(** * The audio-player hook ([useAudioPlayer]) as a transition system

    A shallow embedding of the queue/transport controller of
    [hooks/useAudioPlayer]: the React state object is a record, the two
    refs the callbacks mutate (the synthetic-progress timer and the audio
    element) are explicit components of the hook's world, and every
    callback is a function from world to world.  What the callbacks cannot
    decide themselves (the random draw, the enrichment service's reply,
    whether [audio.play()] resolves) is an explicit input of the call.

    The hook is described twice.  First callback by callback, each call
    run to completion with its replies at hand: this is what a callback
    computes.  Then as the mounted component (module [Live]): a call is
    cut at its awaits, replies arrive later and in any order, React
    commits after every synchronous block and the clean-ups of the two
    effects cancel timers.  [call_run_to_completion] relates the two. *)

From Stdlib Require Import ZArith QArith List String Bool Lia Permutation.
Import ListNotations.
Local Open Scope Z_scope.

(** ** Data model *)

(** [ITrack] is imported from [@/types]; the hook reads exactly two of its
    fields, the identity and the optional playable reference. *)
Record ITrack : Type := mkTrack {
  id : string;
  preview_url : option string
}.

Inductive RepeatMode : Type := RepeatOff | RepeatOne | RepeatAll.
(** * Arc-length queries over splines: a shallow embedding of
    [spline_library/arclength.h] and the properties of its three entry
    points [solveLength], [partition] and [partitionN].

    The header is a set of C++ templates over a floating type
    [floating_t], a vector type (the [InterpolationType]) and a spline
    class.  The embedding keeps that shape: the arithmetic, the vector
    operations, the root finder of Boost and the spline are interfaces,
    and the algorithms are written once against them.  Three kinds of
    results follow:
    - structural ones (what is called, how often, in which order) hold
      for every instance of the interfaces, hence also for IEEE
      arithmetic;
    - metric ones (arc lengths add up, boundaries increase) are proved
      for the exact instance of the arithmetic over [Q], under the
      contract of the spline and of the root finder, up to the
      tolerance of the latter;
    - runs in IEEE double precision, on the instance built on the
      primitive binary64 numbers, show where rounding makes the code
      leave what the exact instance guarantees.

    Indices and sizes ([size_t]) are natural numbers: every index the
    code forms is at most a vector length or [segmentCount + 1], far
    from the 64-bit wrap-around. *)

From Stdlib Require Import ZArith QArith Qround Qabs Lia Lqa Bool Sorted PrimFloat.
From stdpp Require Import base list.

(** ** The template parameters *)

(** [floating_t]: the operations the header uses on it. *)
Class Floating (T : Type) : Type := {
  fzero : T;                       (* the literal 0 *)
  fone : T;                        (* the literal 1, floating_t(1) *)
  fadd : T -> T -> T;
  fsub : T -> T -> T;
  fmul : T -> T -> T;
  fdiv : T -> T -> T;
  flt : T -> T -> bool;            (* operator< *)
  of_size_t : nat -> T;            (* the conversion in totalArcLength / n *)
  to_size_t : T -> nat;            (* size_t(x): truncation toward zero *)
  digits : Z                       (* std::numeric_limits<floating_t>::digits *)
}.

Declare Scope fl_scope.
Delimit Scope fl_scope with fl.
Infix "+" := fadd : fl_scope.
Infix "-" := fsub : fl_scope.
Infix "*" := fmul : fl_scope.
Infix "/" := fdiv : fl_scope.
Infix "<?" := flt : fl_scope.

(** The vector type behind [InterpolationType]: magnitude, division by a
    scalar and dot product are all the header needs. *)
Class Interpolation (V T : Type) : Type := {
  vlength : V -> T;                (* v.length() *)
  vdiv : V -> T -> V;              (* v /= s *)
  dotProduct : V -> V -> T         (* InterpolationType::dotProduct *)
}.

(** The value of [spline.getCurvature(t)]. *)
Record InterpolatedTC (V : Type) : Type := {
  tangent : V;
  curvature : V
}.
Arguments tangent {V} _.
Arguments curvature {V} _.

(** The spline, through the six queries of the header. *)
Record Spline (V T : Type) : Type := {
  segmentCount : nat;
  segmentT : nat -> T;
  segmentForT : T -> nat;
  segmentArcLength : nat -> T -> T -> T;
  getCurvature : T -> InterpolatedTC V;
  getMaxT : T
}.
Arguments segmentCount {V T} _.
Arguments segmentT {V T} _ _.
Arguments segmentForT {V T} _ _.
Arguments segmentArcLength {V T} _ _ _ _.
Arguments getCurvature {V T} _ _.
Arguments getMaxT {V T} _.

(** [boost::math::tools::halley_iterate(f, guess, min, max, digits)]: the
    objective returns the value and its first two derivatives.  Boost is
    not part of the repository, so the root finder is an interface too. *)
Class RootFinder (T : Type) : Type :=
  halley_iterate : (T -> T * T * T) -> T -> T -> T -> Z -> T.

(** ** Calls, faults and the monad that records them *)

(** What the engine asks of its collaborators.  The evaluations the root
    finder makes of its objective are inside [halley_iterate] and are not
    events of the engine. *)
Inductive event (T : Type) : Type :=
| EvSegmentArcLength (i : nat) (a b : T)
| EvSolveSegment (i : nat) (desiredLength maxLength aPercent : T).
Arguments EvSegmentArcLength {T} _ _ _.
Arguments EvSolveSegment {T} _ _ _ _.

(** How a run ends: with a value, with a read outside a [std::vector]
    (undefined behaviour in C++), or with the budget of a [while] loop
    used up.  The budgets the entry points give are [segmentCount] and
    the length of the table of segment lengths; [engine_scans_bounded]
    shows that they are never used up. *)
Inductive outcome (A : Type) : Type :=
| Done (a : A)
| OutOfRange
| OutOfFuel.
Arguments Done {A} _.
Arguments OutOfRange {A}.
Arguments OutOfFuel {A}.
(** ** Letter case and the classification *)









Lemma lower_app a b : Py.lower_ascii (a +:+ b) = Py.lower_ascii a +:+ Py.lower_ascii b.
Proof. induction a as [|c a IH]; simpl; [reflexivity|]. rewrite IH. reflexivity. Qed.




(** *** ASCII text *)





































(** The three categories on the example configuration, and a capital
    letter outside ASCII: with [avi] written [àvi] in the list, [c.ÀVI]
    is streamable. *)
Example classify_examples :
  let U := Example.latin1 in
  classify U (ext_set U "mp4,mkv") (ext_set U "nfo,jpg") true "MOVIE.MKV" = Streamable
  /\ classify U (ext_set U "mp4,mkv") (ext_set U "nfo,jpg") true "movie.mkv" = Streamable
  /\ classify U (ext_set U "mp4,mkv") (ext_set U "nfo,jpg") true "Movie.NFO" = Sidecar
  /\ classify U (ext_set U "mp4,mkv") (ext_set U "nfo,jpg") false "Movie.NFO" = Ignored
  /\ classify U (ext_set U "mp4,mkv") (ext_set U "nfo,jpg") true "notes.txt" = Ignored
  /\ classify U (ext_set U "mp4,mkv") (ext_set U "nfo,jpg") true "mkv" = Ignored
  /\ classify U (ext_set U "àvi") (ext_set U "nfo") true "c.ÀVI" = Streamable
  /\ ext_set U "　mp4" = [".mp4"].
Proof. vm_compute. repeat split; reflexivity. Qed.


(** ** The path round trip *)

Lemma append_cons c a b : String c a +:+ b = String c (a +:+ b).
Proof. reflexivity. Qed.

Lemma append_nil_l b : "" +:+ b = b.
Proof. reflexivity. Qed.

Lemma append_nil_r a : a +:+ "" = a.
Proof. induction a as [|c a IH]; [reflexivity|]. rewrite append_cons, IH. reflexivity. Qed.

Lemma append_assoc a b c : (a +:+ b) +:+ c = a +:+ (b +:+ c).
Proof.
  induction a as [|x a IH]; [reflexivity|]. rewrite !append_cons, IH. reflexivity.
Qed.

Lemma split_nonempty sep s : Py.split sep s <> [].
Proof.
  induction s as [|c s IH]; simpl; [discriminate|].
  destruct (Py.ascii_eqb c sep); [discriminate|].
  destruct (Py.split sep s); discriminate.
Qed.

(** Splitting at the slashes goes through a slash put between two
    strings. *)
Lemma split_app_slash a b :
  Py.split "/" (a +:+ "/" +:+ b) = Py.split "/" a ++ Py.split "/" b.
Proof.
  induction a as [|c a IH].
  - reflexivity.
  - rewrite append_cons. simpl. rewrite IH.
    destruct (Py.ascii_eqb c "/"); [reflexivity|].
    pose proof (split_nonempty "/" a) as Hne.
    destruct (Py.split "/" a) as [|x l]; [contradiction|]. reflexivity.
Qed.

Lemma lstrip_head p s :
  Py.lstrip_by p s = "" \/ exists c r, Py.lstrip_by p s = String c r /\ p c = false.
Proof.
  induction s as [|c s IH]; simpl; [auto|].
  destruct (p c) eqn:Hc; [exact IH|]. right. eauto.
Qed.

Lemma rstrip_head p c s :
  p c = false -> exists r, Py.rstrip_by p (String c s) = String c r.
Proof.
  intros Hc. simpl. destruct (Py.rstrip_by p s); [|eauto].
  rewrite Hc. eauto.
Qed.

(** What [strip('/')] leaves is empty or starts with something else
    than a slash. *)
Lemma strip_slash_head s :
  Py.strip_slash s = "" \/
  exists c r, Py.strip_slash s = String c r /\ Py.is_slash c = false.
Proof.
  unfold Py.strip_slash, Py.strip_by.
  destruct (lstrip_head Py.is_slash s) as [-> | (c & r & -> & Hc)]; [auto|].
  destruct (rstrip_head Py.is_slash c r Hc) as [r' ->]. right. eauto.
Qed.

Lemma splitroot_relative s :
  fst (Pathlib.splitroot s) = "" -> Pathlib.splitroot s = ("", s).
Proof.
  destruct s as [|c [|c1 [|c2 r]]]; simpl; try reflexivity;
    repeat match goal with |- context [Py.is_slash ?x] => destruct (Py.is_slash x) end;
    simpl; intros H; first [reflexivity | discriminate H].
Qed.

Lemma Path_root s : Pathlib.root (Pathlib.Path s) = fst (Pathlib.splitroot s).
Proof. unfold Pathlib.Path. destruct (Pathlib.splitroot s). reflexivity. Qed.

Lemma Path_relative s :
  Pathlib.root (Pathlib.Path s) = "" ->
  Pathlib.Path s
  = {| Pathlib.root := "";
       Pathlib.tail := List.filter Pathlib.keep_segment (Py.split "/" s) |}.
Proof.
  rewrite Path_root. intros H. unfold Pathlib.Path.
  rewrite (splitroot_relative s H). reflexivity.
Qed.

(** The path of a file below a remote root that does not start with a
    slash: the segments of the root, then those of the relative path. *)
Lemma Path_below c r rel :
  Py.is_slash c = false ->
  Pathlib.root (Pathlib.Path rel) = "" ->
  Pathlib.Path (String c r +:+ "/" +:+ rel)
  = {| Pathlib.root := "";
       Pathlib.tail := Pathlib.tail (Pathlib.Path (String c r))
                       ++ Pathlib.tail (Pathlib.Path rel) |}.
Proof.
  intros Hc Hrel.
  assert (H1 : forall s, Pathlib.Path (String c s)
                         = {| Pathlib.root := "";
                              Pathlib.tail := List.filter Pathlib.keep_segment
                                                (Py.split "/" (String c s)) |}).
  { intros s. unfold Pathlib.Path, Pathlib.splitroot. rewrite Hc. reflexivity. }
  rewrite append_cons, !H1, (Path_relative rel Hrel). simpl Pathlib.tail.
  rewrite <- append_cons, split_app_slash, List.filter_app. reflexivity.
Qed.

Lemma is_prefix_app p l : Pathlib.is_prefix p (p ++ l) = true.
Proof.
  induction p as [|x p IH]; simpl; [reflexivity|].
  unfold Py.string_eqb. rewrite bool_decide_eq_true_2 by reflexivity. exact IH.
Qed.

Lemma relative_to_join a b :
  Pathlib.root b = "" ->
  Pathlib.relative_to (Pathlib.joinpath a b) a = Some b.
Proof.
  intros Hb. unfold Pathlib.joinpath, Pathlib.relative_to. rewrite Hb. simpl.
  unfold Py.string_eqb at 1. rewrite bool_decide_eq_true_2 by reflexivity.
  rewrite is_prefix_app. simpl. rewrite drop_app_length.
  destruct b as [rb tb]. simpl in *. subst rb. reflexivity.
Qed.

Lemma local_target_below local c r rel :
  Py.is_slash c = false ->
  Pathlib.root (Pathlib.Path rel) = "" ->
  local_target local (String c r) rel
  = Ok (Pathlib.joinpath (Pathlib.Path local) (Pathlib.Path rel)).
Proof.
  intros Hc Hrel. unfold local_target. rewrite (Path_below c r rel Hc Hrel).
  assert (Hroot : Pathlib.root (Pathlib.Path (String c r)) = "").
  { rewrite Path_root. unfold Pathlib.splitroot. rewrite Hc. reflexivity. }
  unfold Pathlib.relative_to. simpl. rewrite Hroot.
  unfold Py.string_eqb at 1. rewrite bool_decide_eq_true_2 by reflexivity.
  rewrite is_prefix_app. simpl. rewrite drop_app_length.
  do 2 f_equal. destruct (Pathlib.Path rel) as [rr tr]. simpl in *. subst rr. reflexivity.
Qed.

(** C9, for the remote roots and relative paths a pass works with. For
    every local root, every remote root that is not empty once its
    slashes are stripped, and every relative path that pathlib leaves as
    it is (relative, no empty segment, no ["."] segment), the local
    target is the local root joined with the relative path, and taking it
    relative to the local root gives the relative path back. *)
Theorem path_round_trip (local_root remote_root relative_path : string) :
  Py.falsy (Py.strip_slash remote_root) = false ->
  Pathlib.root (Pathlib.Path relative_path) = "" ->
  Pathlib.str (Pathlib.Path relative_path) = relative_path ->
  exists p,
    local_target local_root (Py.strip_slash remote_root) relative_path = Ok p
    /\ p = Pathlib.joinpath (Pathlib.Path local_root) (Pathlib.Path relative_path)
    /\ option_map Pathlib.str (Pathlib.relative_to p (Pathlib.Path local_root))
       = Some relative_path.
Proof.
  intros Hpan Hrel Hstr.
  destruct (strip_slash_head remote_root) as [He | (c & r & He & Hc)].
  { rewrite He in Hpan. discriminate. }
  rewrite He. eexists. split; [apply local_target_below; assumption|].
  split; [reflexivity|].
  rewrite relative_to_join by exact Hrel. simpl. rewrite Hstr. reflexivity.
Qed.

Lemma path_round_trip_witness :
  exists p,
    local_target "/local/movies" (Py.strip_slash "/media/movies/") "S1/E1.MP4" = Ok p
    /\ p = Pathlib.joinpath (Pathlib.Path "/local/movies") (Pathlib.Path "S1/E1.MP4")
    /\ option_map Pathlib.str (Pathlib.relative_to p (Pathlib.Path "/local/movies"))
       = Some "S1/E1.MP4".
Proof.
  apply (path_round_trip "/local/movies" "/media/movies/" "S1/E1.MP4"); reflexivity.
Defined.

(** C9 as stated fails: with an empty remote root there is no local
    target ([relative_to] raises; the passes skip such a pair), and a
    relative path with an empty segment comes back without it. *)
Lemma path_round_trip_fails :
  (exists e, local_target "/local" (Py.strip_slash "/") "A.mkv" = Raise e)
  /\ (exists p,
        local_target "/local" "media" "a//b" = Ok p
        /\ option_map Pathlib.str (Pathlib.relative_to p (Pathlib.Path "/local"))
           = Some "a/b"
        /\ "a/b" <> "a//b").
Proof.
  split.
  - eexists. vm_compute. reflexivity.
  - eexists. split; [vm_compute; reflexivity|]. split; [vm_compute; reflexivity|].
    discriminate.
Qed.

(** *** The relative paths a traversal builds *)

Lemma item_path_nonempty p n : p <> "" -> item_path p n = p +:+ "/" +:+ n.
Proof. intros H. unfold item_path. destruct p; [contradiction|reflexivity]. Qed.

Lemma append_nonempty a b : a <> "" -> a +:+ b <> "".
Proof. destruct a; [contradiction|discriminate]. Qed.

Lemma join_cons2 sep a b l : Py.join sep (a :: b :: l) = a +:+ sep +:+ Py.join sep (b :: l).
Proof. reflexivity. Qed.

Lemma fold_item_path ns : forall n,
  n <> "" -> fold_left item_path ns n = Py.join "/" (n :: ns).
Proof.
  induction ns as [|x ns IH]; intros n Hn; [reflexivity|].
  simpl fold_left. rewrite (item_path_nonempty n x Hn).
  rewrite IH by (apply append_nonempty; exact Hn).
  destruct ns as [|y ns].
  - reflexivity.
  - rewrite !join_cons2, append_assoc. reflexivity.
Qed.

(** With non-empty names the path built step by step is the names
    joined by slashes. *)
Lemma path_of_names_join names :
  Forall (fun n => n <> "") names -> path_of_names names = Py.join "/" names.
Proof.
  intros H. destruct names as [|n ns]; [reflexivity|].
  unfold path_of_names. simpl fold_left. inversion H; subst.
  apply fold_item_path. assumption.
Qed.

Lemma split_no_slash s : Urllib.contains "/" s = false -> Py.split "/" s = [s].
Proof.
  induction s as [|c s IH]; simpl; [reflexivity|].
  intros H. apply orb_false_iff in H as [Hc Hs].
  rewrite Hc, (IH Hs). reflexivity.
Qed.

Lemma split_join names :
  names <> [] -> Forall plain_name names -> Py.split "/" (Py.join "/" names) = names.
Proof.
  induction names as [|n [|n' ns] IH]; intros Hne H; [contradiction| |].
  - inversion H as [|? ? (_ & _ & Hs) _]; subst. simpl. apply split_no_slash. exact Hs.
  - inversion H as [|? ? (_ & _ & Hs) H']; subst.
    rewrite join_cons2, split_app_slash, (split_no_slash n Hs), IH by (discriminate || assumption).
    reflexivity.
Qed.

Lemma filter_plain names :
  Forall plain_name names -> List.filter Pathlib.keep_segment names = names.
Proof.
  induction 1 as [|n ns (H1 & H2 & _) _ IH]; [reflexivity|].
  assert (Hk : Pathlib.keep_segment n = true).
  { unfold Pathlib.keep_segment, Py.string_eqb.
    rewrite !bool_decide_eq_false_2 by assumption. reflexivity. }
  cbn [List.filter]. rewrite Hk, IH. reflexivity.
Qed.

Lemma join_head n ns :
  plain_name n -> exists c r, Py.join "/" (n :: ns) = String c r /\ Py.is_slash c = false.
Proof.
  intros (Hne & _ & Hs). destruct n as [|c r]; [contradiction|].
  simpl in Hs. apply orb_false_iff in Hs as [Hc _].
  exists c. destruct ns; [exists r | eexists]; split; try reflexivity; exact Hc.
Qed.

(** The relative path of an entry reached through plain names is the
    names joined by slashes, and pathlib leaves it as it is: it meets
    the conditions of the round trip. *)
Lemma relpath_normal_form names :
  names <> [] -> Forall plain_name names ->
  path_of_names names = Py.join "/" names
  /\ Pathlib.root (Pathlib.Path (path_of_names names)) = ""
  /\ Pathlib.str (Pathlib.Path (path_of_names names)) = path_of_names names.
Proof.
  intros Hne H.
  assert (Hj : path_of_names names = Py.join "/" names).
  { apply path_of_names_join. eapply Forall_impl; [exact H|]. intros n (Hn & _). exact Hn. }
  rewrite Hj. split; [reflexivity|].
  destruct names as [|n ns]; [contradiction|].
  inversion H as [|? ? Hn Hns]; subst.
  destruct (join_head n ns Hn) as (c & r & Hc & Hslash).
  assert (Hroot : Pathlib.root (Pathlib.Path (Py.join "/" (n :: ns))) = "").
  { rewrite Path_root, Hc. unfold Pathlib.splitroot. rewrite Hslash. reflexivity. }
  split; [exact Hroot|].
  rewrite (Path_relative _ Hroot), split_join, filter_plain by (discriminate || assumption).
  reflexivity.
Qed.

(** ** The signed link *)

Lemma contains_app c a b :
  Urllib.contains c (a +:+ b) = Urllib.contains c a || Urllib.contains c b.
Proof.
  induction a as [|x a IH]; [reflexivity|].
  rewrite append_cons. simpl. rewrite IH, orb_assoc. reflexivity.
Qed.

Lemma unquote_to_bytes_cons c s :
  Py.ascii_eqb c "%" = false ->
  Urllib.unquote_to_bytes (String c s) = String c (Urllib.unquote_to_bytes s).
Proof. intros H. simpl. rewrite H. reflexivity. Qed.

Lemma decode_replace_cons c s :
  Urllib.is_ascii c = true ->
  Urllib.decode_replace (String c s) = String c (Urllib.decode_replace s).
Proof. intros H. unfold Urllib.is_ascii in H. simpl. rewrite H. reflexivity. Qed.

Lemma ascii_runs_cons c s :
  Urllib.ascii_runs (String c s)
  = match Urllib.ascii_runs s with
    | (b, r) :: rest =>
        if Bool.eqb (Urllib.is_ascii c) b then (b, String c r) :: rest
        else (Urllib.is_ascii c, String c "") :: (b, r) :: rest
    | [] => [(Urllib.is_ascii c, String c "")]
    end.
Proof. reflexivity. Qed.

Lemma decode_run_cons c b r :
  Py.ascii_eqb c "%" = false -> Urllib.is_ascii c = b ->
  Urllib.decode_run (b, String c r) = String c (Urllib.decode_run (b, r)).
Proof.
  intros Hc Ha. unfold Urllib.decode_run. cbn [fst snd]. destruct b; [|reflexivity].
  rewrite (unquote_to_bytes_cons c _ Hc), (decode_replace_cons c _ Ha). reflexivity.
Qed.

Lemma decode_run_nil b : Urllib.decode_run (b, "") = "".
Proof. destruct b; reflexivity. Qed.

**********

(Task details) Could you return all lines from the records that include the word "movies"?

(Solution to this task)
    local_target "/local/movies" (Py.strip_slash "/media/movies/") "S1/E1.MP4" = Ok p
    /\ p = Pathlib.joinpath (Pathlib.Path "/local/movies") (Pathlib.Path "S1/E1.MP4")
    /\ option_map Pathlib.str (Pathlib.relative_to p (Pathlib.Path "/local/movies"))
  apply (path_round_trip "/local/movies" "/media/movies/" "S1/E1.MP4"); reflexivity.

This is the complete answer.